But she swore she’d make damn sure she didn’t lose the silly red ones.
She made it to her car with warm hands—and maybe a warm brain.
• • •
When Eve walked into a buzzing bullpen she caught the scents of refined sugar, yeast, fat before she spotted Nadine Furst. Doughnuts, Eve thought, the cop’s sweet spot. No one knew that better than the ace reporter and bestselling author.
Nadine, her excellent legs crossed, her well-toned butt perched on Baxter’s desk, chatted amiably with Trueheart, flicked a drop of jelly from the corner of his mouth. And made his young, handsome face flush when she licked it from her finger.
“Pitiful.” Eve said it loud enough to penetrate the din. It quieted the voices, but didn’t stop the scramble to stuff sugary fat in mouths. “Just pitiful. Every one of you.”
Jenkinson swallowed a last bite of cruller. “They’re still warm.”
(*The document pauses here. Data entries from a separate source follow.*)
(** ** The file system *)

Lemma disc_set_data L (i : nat) (f : list Z -> list Z) : disc L (set_data i f) L.
Proof. unfold set_data. disc. Qed.
#[export] Hint Resolve disc_set_data : disc.
Lemma disc_bzero `{DriverDisc} L (dev bno : Z) : disc L (bzero dev bno) L.
Proof. unfold bzero. disc. Qed.
#[export] Hint Resolve disc_bzero : disc.
Lemma disc_balloc_loop `{DriverDisc} L (dev : Z) (bs : list Z) : disc L (balloc_loop dev bs) L.
Proof. revert dev. induction bs; intros; cbn [balloc_loop]; disc. Qed.
#[export] Hint Resolve disc_balloc_loop : disc.
Lemma disc_balloc `{DriverDisc} L (dev : Z) : disc L (balloc dev) L.
Proof. unfold balloc. disc. Qed.
#[export] Hint Resolve disc_balloc : disc.
Lemma disc_bfree `{DriverDisc} L (dev b : Z) : disc L (bfree dev b) L.
Proof. unfold bfree. disc. Qed.
#[export] Hint Resolve disc_bfree : disc.
Lemma disc_get_inode L (i : nat) : disc L (get_inode i) L.
Proof. unfold get_inode. disc. Qed.
#[export] Hint Resolve disc_get_inode : disc.
Lemma disc_set_inode L (i : nat) (f : inode -> inode) : disc L (set_inode i f) L.
Proof. unfold set_inode. disc. Qed.
#[export] Hint Resolve disc_set_inode : disc.
Lemma disc_iget L (dev inum : Z) : disc L (iget dev inum) L.
Proof. unfold iget. disc. Qed.
#[export] Hint Resolve disc_iget : disc.
Lemma disc_idup L (i : nat) : disc L (idup i) L.
Proof. unfold idup. disc. Qed.
#[export] Hint Resolve disc_idup : disc.
Lemma disc_ialloc_loop `{DriverDisc} L (dev type : Z) (inums : list Z) : disc L (ialloc_loop dev type inums) L.
Proof. revert dev type. induction inums; intros; cbn [ialloc_loop]; disc. Qed.
#[export] Hint Resolve disc_ialloc_loop : disc.
Lemma disc_ialloc `{DriverDisc} L (dev type : Z) : disc L (ialloc dev type) L.
Proof. unfold ialloc. disc. Qed.
#[export] Hint Resolve disc_ialloc : disc.
Lemma disc_iupdate `{DriverDisc} L (i : nat) : disc L (iupdate i) L.
Proof. unfold iupdate. disc. Qed.
#[export] Hint Resolve disc_iupdate : disc.
Lemma disc_ilock `{DriverDisc} L (i : nat) : disc L (ilock i) L.
Proof. unfold ilock. disc. Qed.
#[export] Hint Resolve disc_ilock : disc.
Lemma disc_iunlock L (i : nat) : disc L (iunlock i) L.
Proof. unfold iunlock. disc. Qed.
#[export] Hint Resolve disc_iunlock : disc.
Lemma disc_inode_addr `{DriverDisc} L (i : nat) (bn : Z) : disc L (inode_addr i bn) L.
Proof. unfold inode_addr. disc. Qed.
#[export] Hint Resolve disc_inode_addr : disc.
Lemma disc_bmap `{DriverDisc} L (i : nat) (bn : Z) : disc L (bmap i bn) L.
Proof. unfold bmap. disc. Qed.
#[export] Hint Resolve disc_bmap : disc.
Lemma disc_trunc_direct `{DriverDisc} L (i k : nat) : disc L (trunc_direct i k) L.
Proof. unfold trunc_direct. disc. Qed.
#[export] Hint Resolve disc_trunc_direct : disc.
Lemma disc_itrunc `{DriverDisc} L (i : nat) : disc L (itrunc i) L.
Proof. unfold itrunc. disc. Qed.
#[export] Hint Resolve disc_itrunc : disc.
Lemma disc_iput `{DriverDisc} L (i : nat) : disc L (iput i) L.
Proof. unfold iput. disc. Qed.
#[export] Hint Resolve disc_iput : disc.
Lemma disc_iunlockput `{DriverDisc} L (i : nat) : disc L (iunlockput i) L.
Proof. unfold iunlockput. disc. Qed.
#[export] Hint Resolve disc_iunlockput : disc.
Lemma disc_stati L (i : nat) : disc L (stati i) L.
Proof. unfold stati. disc. Qed.
#[export] Hint Resolve disc_stati : disc.
Lemma disc_readi_loop `{DriverDisc} L (fuel : nat) (i : nat) (off left : Z) : disc L (readi_loop fuel i off left) L.
Proof. revert i off left. induction fuel; intros; cbn [readi_loop]; disc. Qed.
#[export] Hint Resolve disc_readi_loop : disc.
Lemma disc_readi `{DriverDisc} `{DevicesDisc} L (i : nat) (off n : Z) : disc L (readi i off n) L.
Proof.
  unfold readi. eapply disc_bind; [disc_leaf|]. intros ip. destruct (i_type ip =? T_DEV); [|disc]. destruct (_ || _); [disc|].
  destruct (dev_read _) eqn:E; [|disc]. by eapply dev_read_disc.
Qed.
#[export] Hint Resolve disc_readi : disc.
Lemma disc_writei_loop `{DriverDisc} L (fuel : nat) (i : nat) (off : Z) (src : list Z) : disc L (writei_loop fuel i off src) L.
Proof. revert i off src. induction fuel; intros; cbn [writei_loop]; disc. Qed.
#[export] Hint Resolve disc_writei_loop : disc.
Lemma disc_writei `{DriverDisc} `{DevicesDisc} L (i : nat) (src : list Z) (off : Z) : disc L (writei i src off) L.
Proof.
  unfold writei. eapply disc_bind; [disc_leaf|]. intros ip. cbv zeta. destruct (i_type ip =? T_DEV); [|disc].
  destruct (_ || _); [disc|]. destruct (dev_write _) eqn:E; [|disc]. by eapply dev_write_disc.
Qed.
#[export] Hint Resolve disc_writei : disc.
Lemma disc_read_dirent `{DriverDisc} `{DevicesDisc} L (i : nat) (off : Z) : disc L (read_dirent i off) L.
Proof. unfold read_dirent. disc. Qed.
#[export] Hint Resolve disc_read_dirent : disc.
Lemma disc_dirlookup_loop `{DriverDisc} `{DevicesDisc} L (fuel : nat) (i : nat) (name : list Z) (off : Z) : disc L (dirlookup_loop fuel i name off) L.
Proof. revert i name off. induction fuel; intros; cbn [dirlookup_loop]; disc. Qed.
#[export] Hint Resolve disc_dirlookup_loop : disc.
Lemma disc_dirlookup `{DriverDisc} `{DevicesDisc} L (i : nat) (name : list Z) : disc L (dirlookup i name) L.
Proof. unfold dirlookup. disc. Qed.
#[export] Hint Resolve disc_dirlookup : disc.
Lemma disc_empty_dirent `{DriverDisc} `{DevicesDisc} L (fuel : nat) (i : nat) (off : Z) : disc L (empty_dirent fuel i off) L.
Proof. revert i off. induction fuel; intros; cbn [empty_dirent]; disc. Qed.
#[export] Hint Resolve disc_empty_dirent : disc.
Lemma disc_dirlink `{DriverDisc} `{DevicesDisc} L (i : nat) (name : list Z) (inum : Z) : disc L (dirlink i name inum) L.
Proof. unfold dirlink. disc. Qed.
#[export] Hint Resolve disc_dirlink : disc.
Lemma disc_namex_loop `{DriverDisc} `{DevicesDisc} L (fuel : nat) (i : nat) (path : list Z) (parent : bool) : disc L (namex_loop fuel i path parent) L.
Proof. revert i path parent. induction fuel; intros; cbn [namex_loop]; disc. Qed.
#[export] Hint Resolve disc_namex_loop : disc.
Lemma disc_namex `{DriverDisc} `{DevicesDisc} L (path : list Z) (parent : bool) : disc L (namex path parent) L.
Proof. unfold namex. disc. Qed.
#[export] Hint Resolve disc_namex : disc.
Lemma disc_namei `{DriverDisc} `{DevicesDisc} L (path : list Z) : disc L (namei path) L.
Proof. unfold namei. disc. Qed.
#[export] Hint Resolve disc_namei : disc.
Lemma disc_nameiparent `{DriverDisc} `{DevicesDisc} L (path : list Z) : disc L (nameiparent path) L.
Proof. unfold nameiparent. disc. Qed.
#[export] Hint Resolve disc_nameiparent : disc.

(** ** Open files *)

Lemma disc_get_file L (i : nat) : disc L (get_file i) L.
Proof. unfold get_file. disc. Qed.
#[export] Hint Resolve disc_get_file : disc.
Lemma disc_set_file L (i : nat) (f : file -> file) : disc L (set_file i f) L.
Proof. unfold set_file. disc. Qed.
#[export] Hint Resolve disc_set_file : disc.
Lemma disc_filealloc L : disc L filealloc L.
Proof. unfold filealloc. disc. Qed.
#[export] Hint Resolve disc_filealloc : disc.
Lemma disc_filedup L (i : nat) : disc L (filedup i) L.
Proof. unfold filedup. disc. Qed.
#[export] Hint Resolve disc_filedup : disc.
Lemma disc_file_ip L (f : file) : disc L (file_ip f) L.
Proof. unfold file_ip. disc. Qed.
#[export] Hint Resolve disc_file_ip : disc.
Lemma disc_drop_object `{DriverDisc} L (ff : file) : disc L (drop_object ff) L.
Proof. unfold drop_object. disc. Qed.
#[export] Hint Resolve disc_drop_object : disc.
Lemma disc_fileclose `{DriverDisc} L (i : nat) : disc L (fileclose i) L.
Proof. unfold fileclose. disc. Qed.
#[export] Hint Resolve disc_fileclose : disc.
Lemma disc_filestat `{DriverDisc} L (i : nat) : disc L (filestat i) L.
Proof. unfold filestat. disc. Qed.
#[export] Hint Resolve disc_filestat : disc.
Lemma disc_advance L (i : nat) (r : Z) : disc L (advance i r) L.
Proof. unfold advance. disc. Qed.
#[export] Hint Resolve disc_advance : disc.
Lemma disc_fileread `{DriverDisc} `{DevicesDisc} L (i : nat) (n : Z) : disc L (fileread i n) L.
Proof. unfold fileread. disc. Qed.
#[export] Hint Resolve disc_fileread : disc.
Lemma disc_filewrite_loop `{DriverDisc} `{DevicesDisc} L (fuel : nat) (i : nat) (done : Z) (src : list Z) : disc L (filewrite_loop fuel i done src) L.
Proof. revert i done src. induction fuel; intros; cbn [filewrite_loop]; disc. Qed.
#[export] Hint Resolve disc_filewrite_loop : disc.
Lemma disc_filewrite `{DriverDisc} `{DevicesDisc} L (i : nat) (src : list Z) : disc L (filewrite i src) L.
Proof. unfold filewrite. disc. Qed.
#[export] Hint Resolve disc_filewrite : disc.
Lemma disc_close_opt `{DriverDisc} L (o : option nat) : disc L (close_opt o) L.
Proof. unfold close_opt. disc. Qed.
#[export] Hint Resolve disc_close_opt : disc.
Lemma disc_pipealloc_bad `{DriverDisc} L (f0 f1 : option nat) : disc L (pipealloc_bad f0 f1) L.
Proof. unfold pipealloc_bad. disc. Qed.
#[export] Hint Resolve disc_pipealloc_bad : disc.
Okay, warm doughnuts was playing dirty, but still.
“Sanchez, you’ve got crumbs on your shirt. Reineke, for God’s sake, wipe that doughnut cream off your face.”
“It’s Bavarian,” he said with a satisfied smile.
“Peabody.”
Since she’d just taken a big bite of glazed with sprinkles, Peabody shoved it into her cheek like a chipmunk, talked around it. “I, ah, contacted Philadelphia Jones, Lieutenant. She’s coming in this morning. I was, um, about to book an Interview room.”
“Chew that damn thing and swallow it before you do. Nadine, get your ass off Baxter’s desk and into my office. Everybody else. Fight crime, for Christ’s sake.”
She strode off, relieved she’d thought to stuff the gloves in her pocket when she’d come into Central. The dressing-down would’ve been less effective while wearing red wooly gloves.
She considered tossing something over her board to conceal it, but knew very well—sneaky warm doughnuts aside—Nadine could be trusted.
“Saved you one at great personal risk.” Nadine walked in with a little pink bakery box.
“Thanks.” Eve considered trying to hide it, but the scent would guide a cop’s nose straight to the concealment. And she didn’t want to risk a hunt that might turn up her current candy hiding place.
“Those are the girls you’ve ID’d?” At home—and how did that happen?—Nadine tossed her fur-trimmed scarlet coat on Eve’s visitor’s chair, stepped to the board.
She studied it with her sharp green eyes. “All between twelve and fourteen?”
“So far.”
With a sigh, Nadine studied the other faces and notes on the board. She might look glamorous with the streaky blond hair and angled face, both camera-ready, but under the sleek package lived a canny reporter who could dig up tiny pieces of a broken gem and fit them together to make a clean, shiny whole.
“You’ve been keeping a lid on the data pretty well, especially considering Roarke found the bodies.”
“He broke through a wall—ceremoniously mostly—and discovered two of the twelve.”
“I kn
ow the outline. The buzz is who are they, how did they get there—are there more—and the Roarke connection winds through it.”
She’d basically ignored the media messages on her ’link, but there hadn’t been all that many in the big scheme. But suddenly it occurred to her Roarke was probably dealing with more. A lot more.
“His connection’s thin at best. The victims were killed about fifteen years ago, long before he bought the building.”
“It’s Roarke,” Nadine said simply. “And it’s you. I got word you’re working with the fashionable and brilliant Dr. DeWinter.”
“She’s handling the remains.”
With a little smile, Nadine sat on the corner of Eve’s desk. “How’s that working out for you?”